Start of Data records
(** [while (nBytesInM != 0)]: at most three iterations are needed. *)
Fixpoint secmic_flush (fuel : nat) (d : mic_data) : mic_data :=
  match fuel with
  | O => d
  | S fuel => if (nBytesInM d =? 0)%nat then d else secmic_flush fuel (rtw_secmicappendbyte d 0)
  end.
(** The eight bytes of [dst] and the reset state. *)
Definition rtw_secgetmic (d : mic_data) : list Z * mic_data :=
  let d := rtw_secmicappendbyte d 0x5a in
  let d := rtw_secmicappendbyte d 0 in
  let d := rtw_secmicappendbyte d 0 in
  let d := rtw_secmicappendbyte d 0 in
  let d := rtw_secmicappendbyte d 0 in
  let d := secmic_flush 3 d in
  (secmicputuint32 (mL d) ++ secmicputuint32 (mR d), secmicclear d).

Definition rtw_seccalctkipmic (key header data : list Z) (pri : Z) : list Z :=
  let d := rtw_secmicsetkey key in
  let d :=
    if header.[1] .& 1 =? 0 then
      let d := rtw_secmicappend d (take 6 (drop 4 header)) in
      if header.[1] .& 2 =? 0 then rtw_secmicappend d (take 6 (drop 10 header))
      else rtw_secmicappend d (take 6 (drop 16 header))
    else
      let d := rtw_secmicappend d (take 6 (drop 16 header)) in
      if header.[1] .& 2 =? 0 then rtw_secmicappend d (take 6 (drop 10 header))
      else rtw_secmicappend d (take 6 (drop 24 header)) in
  let d := rtw_secmicappend d [pri; 0; 0; 0] in
  let d := rtw_secmicappend d data in
  (rtw_secgetmic d).1.

(** ** Key mixing *)
Definition RotR1 (v16 : Z) : Z := ((v16 >> 1) .& 0x7FFF) ⊕ ((v16 .& 1) << 15).
Definition Lo8 (v16 : Z) : Z := u8 (v16 .& 0x00FF).
Definition Hi8 (v16 : Z) : Z := u8 ((v16 >> 8) .& 0x00FF).
Definition Lo16 (v32 : Z) : Z := u16 (v32 .& 0xFFFF).
Definition Hi16 (v32 : Z) : Z := u16 ((v32 >> 16) .& 0xFFFF).
Definition Mk16 (hi lo : Z) : Z := lo ⊕ (u16 hi << 8).
Definition TK16 (tk : list Z) (N : nat) : Z := Mk16 (tk.[2 * N + 1]) (tk.[2 * N]).

(** [Sbox1[0]] and [Sbox1[1]]. *)
Definition Sbox1_0 : list Z :=
  [0xC6A5; 0xF884; 0xEE99; 0xF68D; 0xFF0D; 0xD6BD; 0xDEB1; 0x9154; 0x6050; 0x0203;
   0xCEA9; 0x567D; 0xE719; 0xB562; 0x4DE6; 0xEC9A; 0x8F45; 0x1F9D; 0x8940; 0xFA87;
   0xEF15; 0xB2EB; 0x8EC9; 0xFB0B; 0x41EC; 0xB367; 0x5FFD; 0x45EA; 0x23BF; 0x53F7;
   0xE496; 0x9B5B; 0x75C2; 0xE11C; 0x3DAE; 0x4C6A; 0x6C5A; 0x7E41; 0xF502; 0x834F;
   0x685C; 0x51F4; 0xD134; 0xF908; 0xE293; 0xAB73; 0x6253; 0x2A3F; 0x080C; 0x9552;
   0x4665; 0x9D5E; 0x3028; 0x37A1; 0x0A0F; 0x2FB5; 0x0E09; 0x2436; 0x1B9B; 0xDF3D;
   0xCD26; 0x4E69; 0x7FCD; 0xEA9F; 0x121B; 0x1D9E; 0x5874; 0x342E; 0x362D; 0xDCB2;
   0xB4EE; 0x5BFB; 0xA4F6; 0x764D; 0xB761; 0x7DCE; 0x527B; 0xDD3E; 0x5E71; 0x1397;
   0xA6F5; 0xB968; 0x0000; 0xC12C; 0x4060; 0xE31F; 0x79C8; 0xB6ED; 0xD4BE; 0x8D46;
   0x67D9; 0x724B; 0x94DE; 0x98D4; 0xB0E8; 0x854A; 0xBB6B; 0xC52A; 0x4FE5; 0xED16;
   0x86C5; 0x9AD7; 0x6655; 0x1194; 0x8ACF; 0xE910; 0x0406; 0xFE81; 0xA0F0; 0x7844;
   0x25BA; 0x4BE3; 0xA2F3; 0x5DFE; 0x80C0; 0x058A; 0x3FAD; 0x21BC; 0x7048; 0xF104;
   0x63DF; 0x77C1; 0xAF75; 0x4263; 0x2030; 0xE51A; 0xFD0E; 0xBF6D; 0x814C; 0x1814;
   0x2635; 0xC32F; 0xBEE1; 0x35A2; 0x88CC; 0x2E39; 0x9357; 0x55F2; 0xFC82; 0x7A47;
   0xC8AC; 0xBAE7; 0x322B; 0xE695; 0xC0A0; 0x1998; 0x9ED1; 0xA37F; 0x4466; 0x547E;
   0x3BAB; 0x0B83; 0x8CCA; 0xC729; 0x6BD3; 0x283C; 0xA779; 0xBCE2; 0x161D; 0xAD76;
   0xDB3B; 0x6456; 0x744E; 0x141E; 0x92DB; 0x0C0A; 0x486C; 0xB8E4; 0x9F5D; 0xBD6E;
   0x43EF; 0xC4A6; 0x39A8; 0x31A4; 0xD337; 0xF28B; 0xD532; 0x8B43; 0x6E59; 0xDAB7;
   0x018C; 0xB164; 0x9CD2; 0x49E0; 0xD8B4; 0xACFA; 0xF307; 0xCF25; 0xCAAF; 0xF48E;
   0x47E9; 0x1018; 0x6FD5; 0xF088; 0x4A6F; 0x5C72; 0x3824; 0x57F1; 0x73C7; 0x9751;
   0xCB23; 0xA17C; 0xE89C; 0x3E21; 0x96DD; 0x61DC; 0x0D86; 0x0F85; 0xE090; 0x7C42;
   0x71C4; 0xCCAA; 0x90D8; 0x0605; 0xF701; 0x1C12; 0xC2A3; 0x6A5F; 0xAEF9; 0x69D0;
   0x1791; 0x9958; 0x3A27; 0x27B9; 0xD938; 0xEB13; 0x2BB3; 0x2233; 0xD2BB; 0xA970;
   0x0789; 0x33A7; 0x2DB6; 0x3C22; 0x1592; 0xC920; 0x8749; 0xAAFF; 0x5078; 0xA57A;
   0x038F; 0x59F8; 0x0980; 0x1A17; 0x65DA; 0xD731; 0x84C6; 0xD0B8; 0x82C3; 0x29B0;
   0x5A77; 0x1E11; 0x7BCB; 0xA8FC; 0x6DD6; 0x2C3A].
Definition Sbox1_1 : list Z :=
  [0xA5C6; 0x84F8; 0x99EE; 0x8DF6; 0x0DFF; 0xBDD6; 0xB1DE; 0x5491; 0x5060; 0x0302;
   0xA9CE; 0x7D56; 0x19E7; 0x62B5; 0xE64D; 0x9AEC; 0x458F; 0x9D1F; 0x4089; 0x87FA;
   0x15EF; 0xEBB2; 0xC98E; 0x0BFB; 0xEC41; 0x67B3; 0xFD5F; 0xEA45; 0xBF23; 0xF753;
   0x96E4; 0x5B9B; 0xC275; 0x1CE1; 0xAE3D; 0x6A4C; 0x5A6C; 0x417E; 0x02F5; 0x4F83;
   0x5C68; 0xF451; 0x34D1; 0x08F9; 0x93E2; 0x73AB; 0x5362; 0x3F2A; 0x0C08; 0x5295;
   0x6546; 0x5E9D; 0x2830; 0xA137; 0x0F0A; 0xB52F; 0x090E; 0x3624; 0x9B1B; 0x3DDF;
   0x26CD; 0x694E; 0xCD7F; 0x9FEA; 0x1B12; 0x9E1D; 0x7458; 0x2E34; 0x2D36; 0xB2DC;
   0xEEB4; 0xFB5B; 0xF6A4; 0x4D76; 0x61B7; 0xCE7D; 0x7B52; 0x3EDD; 0x715E; 0x9713;
   0xF5A6; 0x68B9; 0x0000; 0x2CC1; 0x6040; 0x1FE3; 0xC879; 0xEDB6; 0xBED4; 0x468D;
   0xD967; 0x4B72; 0xDE94; 0xD498; 0xE8B0; 0x4A85; 0x6BBB; 0x2AC5; 0xE54F; 0x16ED;
   0xC586; 0xD79A; 0x5566; 0x9411; 0xCF8A; 0x10E9; 0x0604; 0x81FE; 0xF0A0; 0x4478;
   0xBA25; 0xE34B; 0xF3A2; 0xFE5D; 0xC080; 0x8A05; 0xAD3F; 0xBC21; 0x4870; 0x04F1;
   0xDF63; 0xC177; 0x75AF; 0x6342; 0x3020; 0x1AE5; 0x0EFD; 0x6DBF; 0x4C81; 0x1418;
   0x3526; 0x2FC3; 0xE1BE; 0xA235; 0xCC88; 0x392E; 0x5793; 0xF255; 0x82FC; 0x477A;
   0xACC8; 0xE7BA; 0x2B32; 0x95E6; 0xA0C0; 0x9819; 0xD19E; 0x7FA3; 0x6644; 0x7E54;
   0xAB3B; 0x830B; 0xCA8C; 0x29C7; 0xD36B; 0x3C28; 0x79A7; 0xE2BC; 0x1D16; 0x76AD;
   0x3BDB; 0x5664; 0x4E74; 0x1E14; 0xDB92; 0x0A0C; 0x6C48; 0xE4B8; 0x5D9F; 0x6EBD;
   0xEF43; 0xA6C4; 0xA839; 0xA431; 0x37D3; 0x8BF2; 0x32D5; 0x438B; 0x596E; 0xB7DA;
   0x8C01; 0x64B1; 0xD29C; 0xE049; 0xB4D8; 0xFAAC; 0x07F3; 0x25CF; 0xAFCA; 0x8EF4;
   0xE947; 0x1810; 0xD56F; 0x88F0; 0x6F4A; 0x725C; 0x2438; 0xF157; 0xC773; 0x5197;
   0x23CB; 0x7CA1; 0x9CE8; 0x213E; 0xDD96; 0xDC61; 0x860D; 0x850F; 0x90E0; 0x427C;
   0xC471; 0xAACC; 0xD890; 0x0506; 0x01F7; 0x121C; 0xA3C2; 0x5F6A; 0xF9AE; 0xD069;
   0x9117; 0x5899; 0x273A; 0xB927; 0x38D9; 0x13EB; 0xB32B; 0x3322; 0xBBD2; 0x70A9;
   0x8907; 0xA733; 0xB62D; 0x223C; 0x9215; 0x20C9; 0x4987; 0xFFAA; 0x7850; 0x7AA5;
   0x8F03; 0xF859; 0x8009; 0x171A; 0xDA65; 0x31D7; 0xC684; 0xB8D0; 0xC382; 0xB029;
   0x775A; 0x111E; 0xCB7B; 0xFCA8; 0xD66D; 0x3A2C].
Definition S_ (v16 : Z) : Z := Sbox1_0.[Z.to_nat (Lo8 v16)] ⊕ Sbox1_1.[Z.to_nat (Hi8 v16)].

Definition PHASE1_LOOP_CNT : nat := 8.

(** [a[i] += v] on an array of 16-bit words. *)
Definition addto (a : list Z) (i : nat) (v : Z) : list Z := <[i := u16 (a.[i] + v)]> a.

Definition phase1_step (tk : list Z) (p1k : list Z) (i : nat) : list Z :=
  let o := (i mod 2)%nat in
  let p1k := addto p1k 0 (S_ (p1k.[4] ⊕ TK16 tk (o + 0))) in
  let p1k := addto p1k 1 (S_ (p1k.[0] ⊕ TK16 tk (o + 2))) in
  let p1k := addto p1k 2 (S_ (p1k.[1] ⊕ TK16 tk (o + 4))) in
  let p1k := addto p1k 3 (S_ (p1k.[2] ⊕ TK16 tk (o + 6))) in
  let p1k := addto p1k 4 (S_ (p1k.[3] ⊕ TK16 tk (o + 0))) in
  addto p1k 4 (u16 (Z.of_nat i)).
Definition phase1 (tk ta : list Z) (iv32 : Z) : list Z :=
  let p1k := [Lo16 iv32; Hi16 iv32; Mk16 (ta.[1]) (ta.[0]); Mk16 (ta.[3]) (ta.[2]);
              Mk16 (ta.[5]) (ta.[4])] in
  fold_left (phase1_step tk) (seq 0 PHASE1_LOOP_CNT) p1k.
End of Data records
■ Aim of the exercise:
Using the data above, extract exactly the lines from the one that holds "let d := rtw_secmicappend d data in" to the one that holds "0x685C; 0x51F4; 0xD134;", both ends included, and no others.

■ Response to this task:
  let d := rtw_secmicappend d data in
  (rtw_secgetmic d).1.

(** ** Key mixing *)
Definition RotR1 (v16 : Z) : Z := ((v16 >> 1) .& 0x7FFF) ⊕ ((v16 .& 1) << 15).
Definition Lo8 (v16 : Z) : Z := u8 (v16 .& 0x00FF).
Definition Hi8 (v16 : Z) : Z := u8 ((v16 >> 8) .& 0x00FF).
Definition Lo16 (v32 : Z) : Z := u16 (v32 .& 0xFFFF).
Definition Hi16 (v32 : Z) : Z := u16 ((v32 >> 16) .& 0xFFFF).
Definition Mk16 (hi lo : Z) : Z := lo ⊕ (u16 hi << 8).
Definition TK16 (tk : list Z) (N : nat) : Z := Mk16 (tk.[2 * N + 1]) (tk.[2 * N]).

(** [Sbox1[0]] and [Sbox1[1]]. *)
Definition Sbox1_0 : list Z :=
  [0xC6A5; 0xF884; 0xEE99; 0xF68D; 0xFF0D; 0xD6BD; 0xDEB1; 0x9154; 0x6050; 0x0203;
   0xCEA9; 0x567D; 0xE719; 0xB562; 0x4DE6; 0xEC9A; 0x8F45; 0x1F9D; 0x8940; 0xFA87;
   0xEF15; 0xB2EB; 0x8EC9; 0xFB0B; 0x41EC; 0xB367; 0x5FFD; 0x45EA; 0x23BF; 0x53F7;
   0xE496; 0x9B5B; 0x75C2; 0xE11C; 0x3DAE; 0x4C6A; 0x6C5A; 0x7E41; 0xF502; 0x834F;
   0x685C; 0x51F4; 0xD134; 0xF908; 0xE293; 0xAB73; 0x6253; 0x2A3F; 0x080C; 0x9552;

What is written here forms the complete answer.